Kyle was found dead in the parking lot of Seven Hills School by his father on April 10, hours after he became pinned by the third row seat of his van.

The teen called 911 twice for help, but officers never found him.

A coroner's report found that he died from asphyxiation.

A dispatcher told her supervisors she didn't hear Kyle's second call where he gave details about his vehicle and location, a police report shows. It was not immediately clear why, and this is one of the key questions expected to answered Monday.

The police camera footage that has been released so far does not show the police officers who responded to Kyle's first 911 call by going to the school getting out of their vehicle. It also appears to show they only searched one of the school's parking lots.

MORE: Prosecutor's subpoena halts release of Kyle Plush death investigation results

"We want to review everything from the Cincinnati Police Department including videos and still pictures. We also want to review the administrative report from Hamilton County Sheriff Jim Neil," Deters said when he halted the previous meeting earlier this month.

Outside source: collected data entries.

(** [None] is a failed assertion. *)
Definition queue_init (q : queue) : option queue :=
  if POWER_OF_TWO (buffer_units q) then Some (set_tail (set_head q 0) 0) else None.

Definition queue_is_empty (q : queue) : bool := head q =? tail q.

Definition queue_count (q : queue) : Z := u32 (tail q - head q).

Definition queue_space (q : queue) : Z := u32 (buffer_units q - queue_count q).

Definition queue_is_full (q : queue) : bool := queue_space q =? 0.

(** A chunk is a contiguous byte range of the buffer. *)
Record queue_chunk := { chunk_start : Z; chunk_length : Z }.

Definition queue_get_write_chunk (q : queue) : queue_chunk :=
  let head := Z.land (head q) (buffer_units_mask q) in
  let tail := Z.land (tail q) (buffer_units_mask q) in
  let last := if queue_is_full q then tail
              else if tail <? head then head else buffer_units q in
  {| chunk_length := u32 ((last - tail) * unit_bytes q);
     chunk_start := tail * unit_bytes q |}.

Definition queue_get_read_chunk (q : queue) : queue_chunk :=
  let head := Z.land (head q) (buffer_units_mask q) in
  let tail := Z.land (tail q) (buffer_units_mask q) in
  let last := if queue_is_empty q then head
              else if head <? tail then tail else buffer_units q in
  {| chunk_length := u32 ((last - head) * unit_bytes q);
     chunk_start := head * unit_bytes q |}.

Definition queue_advance_head (q : queue) (count : Z) : Z * queue :=
  let transfer := Z.min count (queue_count q) in
  let q := set_head q (u32 (head q + transfer)) in
  (transfer, notify q (PolicyRemove transfer)).

Definition queue_advance_tail (q : queue) (count : Z) : Z * queue :=
  let transfer := Z.min count (queue_space q) in
  let q := set_tail q (u32 (tail q + transfer)) in
  (transfer, notify q (PolicyAdd transfer)).

(** A copy routine: the destination after [n] bytes of the source, given from its
    first byte on, were written at an offset of the destination. *)
Definition copier := list Z -> Z -> list Z -> Z -> list Z.

Definition memcpy : copier := fun dest off src n =>
  splice (Z.to_nat off) (take (Z.to_nat n) src) dest.

Definition queue_add_unit (q : queue) (src : list Z) : Z * queue :=
  let tail := Z.land (tail q) (buffer_units_mask q) in
  if queue_space q =? 0 then (0, q)
  else
    let q :=
      if unit_bytes q =? 1
      then set_buffer q (<[Z.to_nat tail := hd 0 src]> (buffer q))
      else set_buffer q (memcpy (buffer q) (tail * unit_bytes q) src (unit_bytes q)) in
    queue_advance_tail q 1.

Definition queue_add_memcpy (q : queue) (src : list Z) (count : Z) (memcpy : copier)
    : Z * queue :=
  let transfer := Z.min count (queue_space q) in
  let tail := Z.land (tail q) (buffer_units_mask q) in
  let first := Z.min transfer (buffer_units q - tail) in
  let q := set_buffer q (memcpy (buffer q) (u32 (tail * unit_bytes q)) src
                           (u32 (first * unit_bytes q))) in
  let q :=
    if first <? transfer
    then set_buffer q (memcpy (buffer q) 0
                         (drop (Z.to_nat (u32 (first * unit_bytes q))) src)
                         (u32 ((transfer - first) * unit_bytes q)))
    else q in
  queue_advance_tail q transfer.

Definition queue_add_units (q : queue) (src : list Z) (count : Z) : Z * queue :=
  queue_add_memcpy q src count memcpy.

(** The destination buffer after the read. *)
Definition queue_read_safe (q : queue) (dest : list Z) (head transfer : Z)
    (memcpy : copier) : list Z :=
  let first := Z.min transfer (buffer_units q - head) in
  let dest := memcpy dest 0 (drop (Z.to_nat (u32 (head * unit_bytes q))) (buffer q))
                (u32 (first * unit_bytes q)) in
  if first <? transfer
  then memcpy dest (u32 (first * unit_bytes q)) (buffer q)
         (u32 ((transfer - first) * unit_bytes q))
  else dest.

Definition queue_remove_unit (q : queue) (dest : list Z) : Z * list Z * queue :=
  let head := Z.land (head q) (buffer_units_mask q) in
  if queue_count q =? 0 then (0, dest, q)
  else
    let dest :=
      if unit_bytes q =? 1 then <[0%nat := at_ (buffer q) head]> dest
      else memcpy dest 0 (drop (Z.to_nat (head * unit_bytes q)) (buffer q))
             (unit_bytes q) in
    let '(n, q) := queue_advance_head q 1 in (n, dest, q).

Definition queue_remove_memcpy (q : queue) (dest : list Z) (count : Z)
    (memcpy : copier) : Z * list Z * queue :=
  let transfer := Z.min count (queue_count q) in
  let head := Z.land (head q) (buffer_units_mask q) in
  let dest := queue_read_safe q dest head transfer memcpy in
  let '(n, q) := queue_advance_head q transfer in (n, dest, q).

Definition queue_remove_units (q : queue) (dest : list Z) (count : Z) :=
  queue_remove_memcpy q dest count memcpy.

Definition queue_peek_memcpy (q : queue) (dest : list Z) (i count : Z)
    (memcpy : copier) : Z * list Z :=
  let available := queue_count q in
  let transfer := Z.min count (u32 (available - i)) in
  if i <? available
  then let head := Z.land (u32 (head q + i)) (buffer_units_mask q) in
       (transfer, queue_read_safe q dest head transfer memcpy)
  else (transfer, dest).

Definition queue_peek_units (q : queue) (dest : list Z) (i count : Z) : Z * list Z :=
  queue_peek_memcpy q dest i count memcpy.

(** ** The abstract queue: the sequence of the units it holds *)

(** The [n] units of a byte buffer, each of [ub] bytes. *)
Definition units_of (ub n : nat) (l : list Z) : list (list Z) :=
  map (fun k => sub (k * ub) ub l) (seq 0 n).

(** Counter value [j] selects this slot of the buffer. *)
Definition slot (q : queue) (j : Z) : nat := Z.to_nat (j mod buffer_units q).

Definition ub (q : queue) : nat := Z.to_nat (unit_bytes q).

Definition cell (q : queue) (j : Z) : list Z := sub (slot q j * ub q) (ub q) (buffer q).

Definition contents (q : queue) : list (list Z) :=
  map (fun k => cell q (head q + Z.of_nat k)) (seq 0 (Z.to_nat (queue_count q))).

(** What the [QUEUE] initialiser establishes and every operation keeps. *)
Record queue_wf (q : queue) : Prop := {
  wf_pow : exists k, 0 <= k < 32 /\ buffer_units q = 2 ^ k;
  wf_mask : buffer_units_mask q = buffer_units q - 1;
  wf_unit : 0 < unit_bytes q;
  wf_size : buffer_units q * unit_bytes q < 2 ^ 32;
  wf_len : length (buffer q) = Z.to_nat (buffer_units q * unit_bytes q);
  wf_head : 0 <= head q < 2 ^ 32;
  wf_tail : 0 <= tail q < 2 ^ 32;
  wf_count : queue_count q <= buffer_units q
}.

(** *** Units inside spliced buffers *)

Lemma sub_splice_inside {A} off i n (new l : list A) :
  (off <= length l)%nat -> (i + n <= length new)%nat ->
  sub (off + i) n (splice off new l) = sub i n new.
Proof.
  intros Hl Hn. unfold sub, splice.
  rewrite drop_app_ge by (rewrite length_take; lia).
  rewrite length_take, Nat.min_l by lia.
  replace (off + i - off)%nat with i by lia.
  rewrite drop_app_le by lia. rewrite take_app_le by (rewrite length_drop; lia). done.
Qed.

Lemma unit_splice_in u t s m (src b : list Z) :
  (t <= s < t + m)%nat -> length src = (m * u)%nat -> ((t + m) * u <= length b)%nat ->
  sub (s * u) u (splice (t * u) src b) = sub ((s - t) * u) u src.
Proof.
  intros. replace (s * u)%nat with (t * u + (s - t) * u)%nat by nia.
  apply sub_splice_inside; nia.
Qed.

Lemma unit_splice_out u t s m (src b : list Z) :
  (s < t \/ t + m <= s)%nat -> length src = (m * u)%nat ->
  ((t + m) * u <= length b)%nat ->
  sub (s * u) u (splice (t * u) src b) = sub (s * u) u b.
Proof. intros. apply sub_splice_other; [nia|]. destruct H; [left|right]; nia. Qed.

Lemma sub_take {A} off n m (l : list A) :
  (off + n <= m)%nat -> sub off n (take m l) = sub off n l.
Proof. intros. unfold sub. 
  apply list_eq. intros i. destruct (decide (i < n)%nat).
  - rewrite !lookup_take_lt, !lookup_drop, lookup_take_lt by lia. done.
  - rewrite !lookup_take_ge by lia. done.
Qed.

Lemma sub_drop {A} off n m (l : list A) : sub off n (drop m l) = sub (m + off) n l.
Proof. unfold sub. by rewrite drop_drop. Qed.

Lemma length_units_of u n l : length (units_of u n l) = n.
Proof. unfold units_of. by rewrite length_map, length_seq. Qed.

(** [n] consecutive units of a buffer, concatenated, are a slice of it. *)
Lemma concat_units u s n (b : list Z) :
  ((s + n) * u <= length b)%nat ->
  concat (map (fun k => sub (k * u) u b) (seq s n)) = sub (s * u) (n * u) b.
Proof.
  revert s; induction n as [|n IH]; intros s Hb; [done|].
  cbn [seq map concat]. rewrite IH by nia. unfold sub.
  change (S n * u)%nat with (u + n * u)%nat. rewrite <- take_take_drop.
  rewrite drop_drop. do 3 f_equal. nia.
Qed.

Section Wf.
Context (q : queue) (Hq : queue_wf q).

Lemma bu_pos : 0 < buffer_units q < 2 ^ 32.
Proof.
  destruct (wf_pow q Hq) as (k & Hk & ->).
  split; [apply Z.pow_pos_nonneg; lia|apply Z.pow_lt_mono_r; lia].
Qed.

Lemma mod_bu_u32 x : u32 x mod buffer_units q = x mod buffer_units q.
Proof.
  destruct (wf_pow q Hq) as (k & Hk & ->). unfold uN.
  apply Z.mod_mod_divide. exists (2 ^ (32 - k)).
  rewrite <- Z.pow_add_r by lia. f_equal. lia.
Qed.

Lemma land_mask x : Z.land x (buffer_units_mask q) = x mod buffer_units q.
Proof.
  destruct (wf_pow q Hq) as (k & Hk & Hp). rewrite (wf_mask q Hq), Hp.
  replace (2 ^ k - 1) with (Z.ones k) by (rewrite Z.ones_equiv; lia).
  apply Z.land_ones. lia.
Qed.

Lemma count_range : 0 <= queue_count q <= buffer_units q.
Proof. split; [apply uN_range; lia|apply Hq]. Qed.

Lemma space_eq : queue_space q = buffer_units q - queue_count q.
Proof. pose proof count_range. pose proof bu_pos. apply uN_small. lia. Qed.

Lemma slot_lt j : (slot q j < Z.to_nat (buffer_units q))%nat.
Proof.
  pose proof bu_pos. pose proof (Z.mod_pos_bound j (buffer_units q)). unfold slot. lia.
Qed.

Lemma slot_mod i j : i mod buffer_units q = j mod buffer_units q -> slot q i = slot q j.
Proof. unfold slot. by intros ->. Qed.

Lemma slot_u32 j : slot q (u32 j) = slot q j.
Proof. apply slot_mod, mod_bu_u32. Qed.

Lemma tail_slot k : slot q (tail q + k) = slot q (head q + (queue_count q + k)).
Proof.
  apply slot_mod. unfold queue_count.
  rewrite <- (Zplus_mod_idemp_r (_ + k)), <- (Zplus_mod_idemp_l (u32 _)), mod_bu_u32.
  rewrite Zplus_mod_idemp_l, Zplus_mod_idemp_r. f_equal. lia.
Qed.

Lemma slot_inj h i j :
  0 <= i -> i < j -> j < i + buffer_units q -> slot q (h + i) <> slot q (h + j).
Proof.
  intros Hi Hij Hj. pose proof bu_pos as Hb. unfold slot.
  pose proof (Z.mod_pos_bound (h + i) (buffer_units q)).
  pose proof (Z.mod_pos_bound (h + j) (buffer_units q)).
  intros E. assert (E' : (h + i) mod buffer_units q = (h + j) mod buffer_units q) by lia.
  assert (((h + j) - (h + i)) mod buffer_units q = 0) as Hz.
  { rewrite Zminus_mod, E', Z.sub_diag. done. }
  rewrite Z.mod_small in Hz by lia. lia.
Qed.

Lemma off_nat a :
  0 <= a <= buffer_units q -> Z.to_nat (u32 (a * unit_bytes q)) = (Z.to_nat a * ub q)%nat.
Proof.
  intros. pose proof (wf_unit q Hq). pose proof (wf_size q Hq). unfold ub.
  rewrite uN_small by nia. apply Z2Nat.inj_mul; lia.
Qed.

Lemma buffer_len : length (buffer q) = (Z.to_nat (buffer_units q) * ub q)%nat.
Proof.
  pose proof bu_pos. pose proof (wf_unit q Hq). rewrite (wf_len q Hq).
  apply Z2Nat.inj_mul; lia.
Qed.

The photos in-question show students who were standing close enough to the minivan to hear Kyle pounding inside.

"I wanted our staff to see everything they had and to make a determination whether or not we should move forward in any direction whether it's criminal or otherwise," he said.

Deters said there's a minimal chance that criminal charges will be filed in connection with the case.

City leaders also have outlined plans for upgrading the emergency center and earmarked nearly a half million dollars to hire more dispatchers and make other improvements.

"We are already are in the process of attempting to fix some things," Smitherman said, "but I think the testimony today might drive council to look at other areas."